Abstract
Bipolar disorder is a chronic and debilitating neuropsychiatric illness characterised by emotional lability, and no primary cause has yet been identified. For over 100 years, lithium has been a first-line therapeutic agent in treating bipolar disorder, but its mechanism of action also remains unclear.
Other treatments for mood disorders include antiepileptics and antipsychotics, but treatment remains a challenge, and many patients do not respond well. The lack of objective screening tools presents a major challenge to the treatment and diagnostic process.
Lithium's efficacy is currently considered to derive from mechanisms involving intracellular signalling and neuronal functioning, but we remain broadly ignorant of the nature and cellular location of the therapeutic effect, in particular, whether any effect derives from modulation of the action potential on the axon rather than the neuronal cell body.Changes in the axonal action potential waveform following activity provide short-term axonal plasticity in which synaptic efficacy and the synchrony of neural networks can be altered. Additionally, axonal integrity and myelination are frequently reported to be disrupted in bipolar disorder patients. Despite the importance of the action potential waveform in determining neural functioning, particularly during communication between brain regions, the electrophysiological effects of treatments used in bipolar disorder on axon conduction remain poorly understood.
This is partly due to limited investigative techniques and brain slice preparations available for electrophysiological investigations of central axons.
Therefore, I aimed to develop a novel ex vivo axonal preparation to investigate the mechanism of action of lithium and antiepileptic drugs using the mouse lateral olfactory tract. I hypothesised that some of the therapeutic benefits of lithium and antiepileptic drugs (carbamazepine, lamotrigine, valproate) might derive from modulation of the axonal action potential waveform.
I measured the change in the compound action potential depolarisation and repolarisation amplitudes, duration and conduction velocity following stimulation with a 10Hz tetanic or bursting protocol. The effects of 4-aminopyridine on the axonal action potential of the lateral olfactory tract identified it as a potential lithium-like alternative therapeutic and investigated.

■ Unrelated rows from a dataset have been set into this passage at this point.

Lemma normalize_typed device : signals_typed (normalize_medium_signals device).
Proof.
  split; [done|..].
  - change (get_or_none (normalize_medium_signals device) "geometry")
      with (normalized_geometry (get_or_none device "geometry")).
    destruct (get_or_none device "geometry") as [| | | | | |d]; try by left.
    rewrite normalized_geometry_dict. destruct (geometry_pairs d) as [|p l] eqn:E; [by left|]. right.
    exists (geometry_pairs d). rewrite E. split; [done|]. split; [done|]. rewrite <- E.
    split; [apply geometry_pairs_NoDup|]. apply Forall_forall. intros [k v] [Hk Hp]%geometry_pairs_elem.
    split; [done|]. by apply positive_int_spec in Hp as [-> ?].
  - change (get_or_none (normalize_medium_signals device) "toc_sessions")
      with (normalized_sessions (get_or_none device "toc_sessions")).
    destruct (get_or_none device "toc_sessions") as [| | | | |l|]; try by left.
    unfold normalized_sessions. pose proof (normalized_sessions_typed l) as Ht.
    destruct (concat _) as [|e k]; [by left|]. right. exists (e :: k). done.
  - change (get_or_none (normalize_medium_signals device) "sampled_fingerprint_sha256")
      with (of_option VStr (normalized_fingerprint (get_or_none device "sampled_fingerprint_sha256"))).
    destruct (normalized_fingerprint _) as [f|] eqn:E; [right|by left]. exists f.
    apply normalized_fingerprint_spec in E. simpl. tauto.
  - change (get_or_none (normalize_medium_signals device) "media_change_generation")
      with (nonnegative_int (get_or_none device "media_change_generation") 0). apply nonnegative_int_typed.
Qed.

(** The signals given back as device facts. *)
Definition as_device (s : mapping) : mapping := ("size_bytes", get_or_none s "capacity_bytes") :: s.

Lemma normalize_idempotent device :
  let s := normalize_medium_signals device in normalize_medium_signals (as_device s) = s.
Proof.
  simpl. unfold normalize_medium_signals at 1, as_device. unfold get_or_none. simpl.
  unfold normalize_medium_signals, get_or_none.
  by rewrite normalized_geometry_idem, normalized_sessions_idem, fingerprint_idem,
    nonnegative_int_id by apply nonnegative_int_typed.
Qed.

(** Records are well typed.  The record built from the normalised facts of any device, a
    reader identifier and a known strength passes the validation without a warning, holds
    exactly the normalised signals, each of its documented type (positive geometry numbers,
    sessions with non-negative sector numbers, a fingerprint of 64 hexadecimal digits, a
    non-negative generation), and says there is a medium exactly when a positive capacity or a
    fingerprint is known.  Normalising the signals again changes nothing. *)
Theorem media_identity_record_typed device reader_id strength warnings :
  starts_with "reader_" reader_id = true -> strength ∈ IDENTITY_STRENGTHS ->
  let signals := normalize_medium_signals device in
  let record := medium_identity_record reader_id signals strength warnings in
  validate_media_identity record = Ok (MIV true []) /\
  dict_get record "medium_signals" = Some (VDict signals) /\ signals_typed signals /\
  (exists b, dict_get record "has_medium" = Some (VBool b) /\
     (b = true <-> positive_value (get_or_none device "size_bytes") \/
                   get_or_none signals "sampled_fingerprint_sha256" <> VNone)) /\
  normalize_medium_signals (as_device signals) = signals.
Proof.
  intros Hr Hs signals record. split; [|split; [done|split; [apply normalize_typed|split; [|apply normalize_idempotent]]]].
  - unfold record, validate_media_identity, medium_identity_record, get_or_none. simpl.
    rewrite Hr, (bool_decide_eq_true_2 _ Hs). done.
  - eexists. split; [reflexivity|]. change (is_plausible_medium _) with
      (is_plausible_medium [("medium_signals", VDict signals)]).
    unfold is_plausible_medium. change (get_or_none [("medium_signals", VDict signals)] "medium_signals") with (VDict signals).
    cbv beta iota. change (get_or_none signals "capacity_bytes") with (get_or_none device "size_bytes").
    change (get_or_none signals "sampled_fingerprint_sha256")
      with (of_option VStr (normalized_fingerprint (get_or_none device "sampled_fingerprint_sha256"))).
    destruct (positive_int (get_or_none device "size_bytes")) eqn:Ep.
    { apply positive_int_spec in Ep. tauto. }
    assert (~ positive_value (get_or_none device "size_bytes")) as Hn
      by (intros ?%positive_int_positive; congruence).
    destruct (normalized_fingerprint (get_or_none device "sampled_fingerprint_sha256")) as [f|] eqn:E; cbn [of_option].
    + apply normalized_fingerprint_spec in E as (_ & _ & ->). naive_solver.
    + simpl. naive_solver.
Qed.

(** Kinds of a device.  [source_kind_for_device] gives one of the documented kinds, and
    [fixed_disk] exactly to the devices that are neither removable nor an optical, floppy or
    card reader, so no removable reader is a fixed disk; the kind of the reader is documented
    too, unless the type is an unhashable value, which raises. *)
Theorem device_kinds device :
  let t := get_or_none device "device_type" in
  source_kind_for_device device ∈ SOURCE_KINDS /\
  (source_kind_for_device device = "fixed_disk" <->
     truthy (get_or_none device "removable") = false /\
     t <> VStr "optical" /\ t <> VStr "floppy" /\ t <> VStr "sd_card") /\
  (is_removable device = true <-> source_kind_for_device device <> "fixed_disk") /\
  match reader_kind_for_device device with
  | Ok k => k ∈ READER_KINDS
  | Err _ => (exists l, t = VList l) \/ (exists d, t = VDict d)
  end.
Proof.
  intros t. unfold is_removable, source_kind_for_device, reader_kind_for_device. subst t.
  unfold SOURCE_KINDS, READER_KINDS.
  destruct (truthy (get_or_none device "removable")),
    (get_or_none device "device_type") as [| | |s| |l|d]; simpl.
  all: repeat match goal with |- context [String.eqb ?s ?k] => destruct (String.eqb_spec s k); subst; simpl end.
  all: repeat split; try naive_solver; try (by elem_list).
  all: destruct (bool_decide (s ∈ _)); elem_list.
Qed.

(** ** Witnesses *)

Definition demo_device : mapping :=
  [("device_type", VStr "sd_card"); ("removable", VBool true); ("size_bytes", VInt 1073741824);
   ("geometry", VDict [("heads", VInt 16); ("cylinders", VInt 0); ("color", VStr "red")]);
   ("sampled_fingerprint_sha256", VStr "  e3b0c44298fc1c149afbf4c8996fb92427ae41e4649b934ca495991b7852b855 ")].

Lemma media_identity_record_typed_witness :
  validate_media_identity (medium_identity_record "reader_1" (normalize_medium_signals demo_device) "reader-facts" [])
  = Ok (MIV true []).
Proof.
  apply (media_identity_record_typed demo_device "reader_1" "reader-facts" []); [reflexivity|].
  unfold IDENTITY_STRENGTHS. elem_list.
Defined.

Example demo_signals :
  get_or_none (normalize_medium_signals demo_device) "geometry" = VDict [("heads", VInt 16)].
Proof. reflexivity. Qed.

Results from the ex vivo preparation showed that lithium impacted action potential parameters to a greater extent following stimulation at 1Hz than at 10Hz, suggesting an activity-dependent effect on axonal action potential broadening. Carbamazepine, lamotrigine and lithium all reduced conduction velocity following 10 minutes of 10Hz stimulation. Lithium, lamotrigine and 4-aminopyridine decreased depolarisation and repolarisation amplitudes following 10Hz tetanic stimulation. In both the tetanic and bursting protocols, 4-aminopyridine increased the duration of the repolarisation and depolarisation phase, and in the bursting protocol, carbamazepine also increased the depolarisation duration.
In the presence of lamotrigine and carbamazepine, lithium’s effects on the action potential waveform were significantly enhanced. However, in the presence of 4-aminopyridine, most of lithium's effects on the action potential waveform were occluded, suggesting a shared axonal target.

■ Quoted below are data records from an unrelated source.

(* ===== verification/MediaCheckpoints.v ===== *)
(** * Checkpoints bound to a medium (src/shared/media_checkpoints.py)

    Rows of the table of [Checkpoints] whose fingerprint is the SHA-256 key of a medium
    identity and whose column [medium_identity_json] holds that identity.  A stage resumes only
    with the medium the row was saved for.  The JSON texts of cursor and counters must be
    objects or lists of pairs with text keys, as [dict] of a parsed value is modelled on those;
    floats are outside the model as in [Json]. *)

From Stdlib Require Import ZArith Lia String Ascii.
From stdpp Require Import base list strings gmap sorting.
From S2P Require Import Prelude PyStr Sql Json Sha256 Timestamp JobState Checkpoints EventOutbox Identifiers Messages MediaIdentity JsonLines.

Local Open Scope string_scope.
Local Open Scope Z_scope.

(** ** Data *)

(** shared/media_checkpoints.py:28-31 MediaCheckpointError: and the exceptions that pass through. *)
Inductive media_error :=
  | MediaCheckpointError (message : string) (offers_new_case : bool)
  | MkTypeError
  | MkAttributeError
  | MkValueError
  | MkStore (e : checkpoint_error)
  | MkEvent (e : outbox_error).

(** shared/media_checkpoints.py:23-23 MEDIUM_CHECKPOINT_VERSION *)
Definition MEDIUM_CHECKPOINT_VERSION : Z := 1.
(** shared/media_checkpoints.py:25-25 MEDIUM_EVENT_TYPES *)
Definition MEDIUM_EVENT_TYPES : list string := ["media.replaced"; "media.disconnect"; "media.reinserted"].

(** shared/media_checkpoints.py:34-39 ResumeEligibility *)
Record ResumeEligibility := RE {
  re_eligible : bool;
  re_reason : option string;
  re_offers_new_case : bool;
  re_key : string
}.

(** shared/media_checkpoints.py:42-55 MediumCheckpointRecord *)
Record MediumCheckpointRecord := MC {
  mc_id : string;
  mc_job : string;
  mc_key : string;
  mc_identity_json : option string;
  mc_stage : string;
  mc_version : Z;
  mc_tool : string;
  mc_toolv : string;
  mc_cursor : mapping;
  mc_counters : mapping;
  mc_blob : bytes;
  mc_integrity : string
}.

(** ** Keys *)

(** shared/media_checkpoints.py:340-341 _canonical_json *)
Definition mk_canonical_json (payload : value) : result media_error string :=
  match dumps payload with Some s => Ok s | None => Err MkTypeError end.
#[global] Arguments mk_canonical_json : simpl never.

(** What the key hashes. *)
Definition key_object (reader_id : value) (signals : mapping) : value :=
  VDict [("reader_id", reader_id); ("medium_signals", VDict signals)].

(** shared/media_checkpoints.py:57-71 medium_identity_key *)
Definition medium_identity_key (record : mapping) : result media_error string :=
  validation ← match validate_media_identity record with
               | Ok v => Ok v
               | Err IdentityTypeError => Err MkTypeError
               end;
  _ ← raise_if (negb (mv_valid validation))
        (MediaCheckpointError ("invalid medium identity: " +:+ join ", " (mv_warnings validation)) true);
  signals ← match get_or_none record "medium_signals" with
            | VDict s => Ok s
            | _ => Err (MediaCheckpointError "missing medium signals" true)
            end;
  _ ← raise_if (negb (is_plausible_medium [("medium_signals", VDict signals)]))
        (MediaCheckpointError "no medium present" true);
  canonical ← mk_canonical_json (key_object (get_or_none record "reader_id") signals);
  Ok (sha256_hex (utf8 canonical)).
#[global] Arguments medium_identity_key : simpl never.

These results were translated into a clinical trial investigating the effects of lithium and 4-aminopyridine on EEG activity profiles of healthy volunteers. Lithium increased EEG connectivity in a frequency range similar to the ex vivo findings (1-8Hz) within regions of the default mode, salience and central executive networks.

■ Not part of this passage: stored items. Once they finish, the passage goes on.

Definition demo_enriched : result fat_error (NormalizedEntry * FatEntryDetails) :=
  enrich_fat_entry (demo_entry (Some 700)) (VStr "fat32") (Some "RESUME~1.TXT") (Some "Resume 2026.txt") None
    (VInt 5) (VList [VInt 5; VInt 9; VInt 268435455]) (VInt 512) (VInt 4096) (VInt 4096)
    (VDict [("modified", VStr "2026-08-14 12:00:00")]).

Example demo_enriched_ok :
  match demo_enriched with
  | Ok (e, d) => ne_display_path e = "dir/Resume 2026.txt" /\
      ((fun x => (ext_offset x, ext_length x)) <$> ne_extents e) = [(5632, 512); (7680, 188)] /\
      ne_attributes e = ["fat32"; "fat_long_name"; "fat_short_name"; "cluster_chain:complete"; "cluster_chain:fragmented"] /\
      ne_warnings e = ["fat_timestamp_timezone_ambiguous"; "fat_cluster_chain_fragmented"] /\
      fd_timezone_state d = "local_ambiguous"
  | Err _ => False
  end.
Proof. by vm_compute. Qed.

(** The end markers of FAT12 are looked for in every chain: a FAT32 file that passes through
    cluster 4088 is cut there and called complete. *)
Example fat32_chain_cut_at_fat12_marker :
  normalize_cluster_chain (VList [VInt 4086; VInt 4088; VInt 4090; VInt 268435455]) (VInt 4096)
  = Ok ([4086], "complete", []).
Proof. by vm_compute. Qed.

(** A blank volume label makes the entry virtual and still gives it extents. *)
Example blank_label_is_virtual_with_extents :
  match enrich_fat_entry (demo_entry None) (VStr "fat32") None None (Some " ") VNone (VList [VInt 5]) (VInt 512)
          (VInt 0) (VInt 8) VNone with
  | Ok (e, _) => ne_entry_type e = "virtual" /\ length (ne_extents e) = 1%nat /\
      existsb (String.eqb "volume_label") (ne_attributes e) = false
  | Err _ => False
  end.
Proof. by vm_compute. Qed.

Lemma normalize_cluster_chain_prefix_witness :
  exists rest, [VInt 5; VInt 9; VInt 5] = ((VInt <$> [5; 9]) ++ rest)%list /\ Forall usable [5; 9] /\ NoDup [5; 9] /\
    zlen [5; 9] <= 16 /\ chain_end 16 [5; 9] rest "corrupt" ["fat_cluster_loop_bounded"].
Proof. apply (proj1 (normalize_cluster_chain_prefix [VInt 5; VInt 9; VInt 5] 16 [5; 9] "corrupt" ["fat_cluster_loop_bounded"] ltac:(lia))). by vm_compute. Defined.

Lemma enrich_fat_entry_sound_witness :
  exists e d, demo_enriched = Ok (e, d) /\ extents_total (ne_extents e) = 700 /\
    laid_out 512 4096 [5; 9] (ne_extents e).
Proof.
  destruct demo_enriched as [[e d]|err] eqn:E; [|exfalso; by vm_compute in E].
  exists e, d. split; [done|].
  destruct (enrich_fat_entry_sound (demo_entry (Some 700)) (VStr "fat32") (Some "RESUME~1.TXT")
    (Some "Resume 2026.txt") None (VInt 5) (VList [VInt 5; VInt 9; VInt 268435455]) (VInt 512) (VInt 4096) (VInt 4096)
    (VDict [("modified", VStr "2026-08-14 12:00:00")]) e d E) as (_ & _ & _ & _ & _ & _ & _ & H).
  assert (match demo_enriched with Ok (_, d) => (fd_volume_label d, fd_cluster_chain d) | Err _ => (None, []) end
          = (None, [5; 9])) as Hd by (by vm_compute).
  rewrite E in Hd. injection Hd as Hl Hc. rewrite Hl, Hc in H.
  destruct H as (cs & off & [= <-] & [= <-] & _ & Hlaid & Ht & _). split; [exact Ht|exact Hlaid].
Defined.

These results suggest that axonal ion channel modulation with lithium and antiepileptics may treat BD, at least in part, by altering axonal action potential conduction. By restoring signal conduction down compromised axons, modulation of the axonal action potential may provide a means to restore connectivity within and between regions of the brain implicated in bipolar disorder such as emotional and cognitive networks. Therefore, novel therapeutics targeting axonal action potential conduction may provide a means to treat bipolar disorder. Axonal conduction can also be reflected by changes in EEG, suggesting a diagnostic or treatment response biomarker may be detected in it.